So it comes to this: Mitch McConnell refuses to permit the Senate to consider legislation passed by the House that would reopen the federal government in order to protect Donald Trump from either having to accept it and cave on the border wall or reject it and draw further blame for the shutdown. It’s been this way for weeks and there is no end in sight. We’re in this holding pattern, leaving hundreds of thousands of federal workers and contractors without income and millions of others feeling real-world pain, because the Republican Party has been unwilling to confront the damning lesson of the 2018 election.
The lesson is if you’re a Republican representing a district or state with more people than cattle, it won’t do you much good in a general election to be identified with Donald Trump. This is an unpalatable lesson because it is also true that breaking with Trump is a recipe for political oblivion in primary races. In other words, the Republican Party faces an existential crisis of its own making from which there is no exit, and the government itself is now being held hostage to that crisis.
For two years, Republicans have cowered at the thought of primary opponents fueled by base voters who make up Trump’s core support. They still do, because they feel their political survival depends on preventing what happened to former Rep. Mark Sanford, whose criticism of the Muslim ban drew presidential wrath, a primary challenger, and an early exit from Congress. In many red districts, this remains a more immediate fear than general election defeat. The party as a whole risks undermining its general election position by enabling the administration, and individual members risk general election challenges in constituencies once thought to be immune to Democratic candidates, but these concerns seem more abstract and distant at this point in the political cycle, even though they should be abundantly clear after Democrats overcame a supposedly impenetrable gerrymander and easily reclaimed the House in one of the largest wave elections in history last November.
The political realities ensnaring Republicans have a parallel in the trap facing Trump himself. Having shut down the government to get funding for a key priority that no one outside his base wants, he finds himself beholden to his supporters but without the political pull he needs to get his wall. With a majority of the country blaming him for a government shutdown that inches daily toward catastrophe, he is watching his approval sink steadily downward from already tenuous depths. But like his counterparts in congress, he has no way out. Saturday’s forgettable address from the White House, offering Democrats nothing of value in exchange for everything he wants, shows how little freedom he has to negotiate on immigration and how desperate he is to extract himself from this situation.
The source of the dilemma confounding Trump and his party is the unusual dynamic of Republican Island. Donald Trump and the Republican Party are handcuffed to their base, and their base is wholly out of step with the rest of the country, living metaphorically on an island far away from the American mainland. Look at public opinion on the shutdown and the wall. By a two-to-one margin, Americans oppose shutting down the government to build pressure to fund the wall. Every major demographic group opposes the shutdown–except Republicans, who support it by a margin of 43 points. Independents and Democrats overwhelmingly blame Trump and congressional Republicans for the shutdown. Republicans blame congressional Democrats. On the Island, almost seven in ten Republicans say a wall will make a major difference in illegal immigration. On the mainland, only a small fraction agree.

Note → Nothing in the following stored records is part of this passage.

(* ===== verification/Supervisor.v ===== *)
(** internal/instance/control/supervisor.go: the boot-time sweep of dead jobs
    and the observer's reconciliation pass, over the engine and the tables.

    The submissions a re-run makes (provision, delete) are an interface, as
    the code holds them in other types; console streams and staging files are
    outside the model. *)
From S2P Require Import Prelude Kinds Lifecycle Sql Store Engine.

Record Container := mkContainer {
  cID : string; cRunning : bool; cOOMKilled : bool; cRestartCount : Z;
  cStartedAt : option Z    (* [None] is the zero time *)
}.

(** What the supervisor does outside the tables. *)
Inductive SupAct :=
| PublishState (instanceID : string) (state : State) (restartRequired pendingRestart : bool)
| RecordIncident (instanceID reason : string)
| NotifyUnexpectedStop (instanceID : string) (to : State) (reason : string)
| RuntimeStop (containerID : string).

Record Supervisor := mkSup {
  eng : Engine; crash : CrashLoop; owedStops : gmap string string; stopping : gset string;
  notifier : bool; acts : list SupAct
}.

Definition withEng (e : Engine) (s : Supervisor) : Supervisor :=
  mkSup e (crash s) (owedStops s) (stopping s) (notifier s) (acts s).
Definition withCrash (c : CrashLoop) (s : Supervisor) : Supervisor :=
  mkSup (eng s) c (owedStops s) (stopping s) (notifier s) (acts s).
Definition withOwed (f : gmap string string -> gmap string string) (s : Supervisor) : Supervisor :=
  mkSup (eng s) (crash s) (f (owedStops s)) (stopping s) (notifier s) (acts s).
Definition withStopping (f : gset string -> gset string) (s : Supervisor) : Supervisor :=
  mkSup (eng s) (crash s) (owedStops s) (f (stopping s)) (notifier s) (acts s).
Definition did (l : list SupAct) (s : Supervisor) : Supervisor :=
  mkSup (eng s) (crash s) (owedStops s) (stopping s) (notifier s) (acts s ++ l).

With Donald Trump governing as President of Republican Island, and with Mitch McConnell acting as the Majority Leader of the Republican Island Senate, everything they do further alienates them and their party from the rest of the electorate and threatens further political retribution in next year’s general election. But they are trapped. Anything that would align them with the rest of the country, which wants a fully functioning government and a discussion of border security without a wall, would engulf the party in a conflict from which it might not recover. Having promised to seal off the country from imagined bands of multi-hued criminal marauders, Trump has no choice but to deliver. Except he can’t. Meanwhile, Senate Republicans choose to pretend he can, letting the closure continue indefinitely to avoid doing battle with their own supporters. This is not a strategy. But it is a tragedy, and readers of this blog have seen it coming for years.
There is no recent precedent for a political dynamic like Republican Island. It makes normal negotiations impossible, leaving Trump to make hollow demands for his wall while Republicans talk among themselves. Given their inability to step away from radically unpopular positions, Republicans have no way forward that leaves them in power and the country undamaged. It can be one or the other–or neither–but not both. There is no exit from the shutdown for Trump and McConnell that will allow the Republican Party to survive this moment unscathed. As they insist on holding power at all costs, there is no exit for the country either.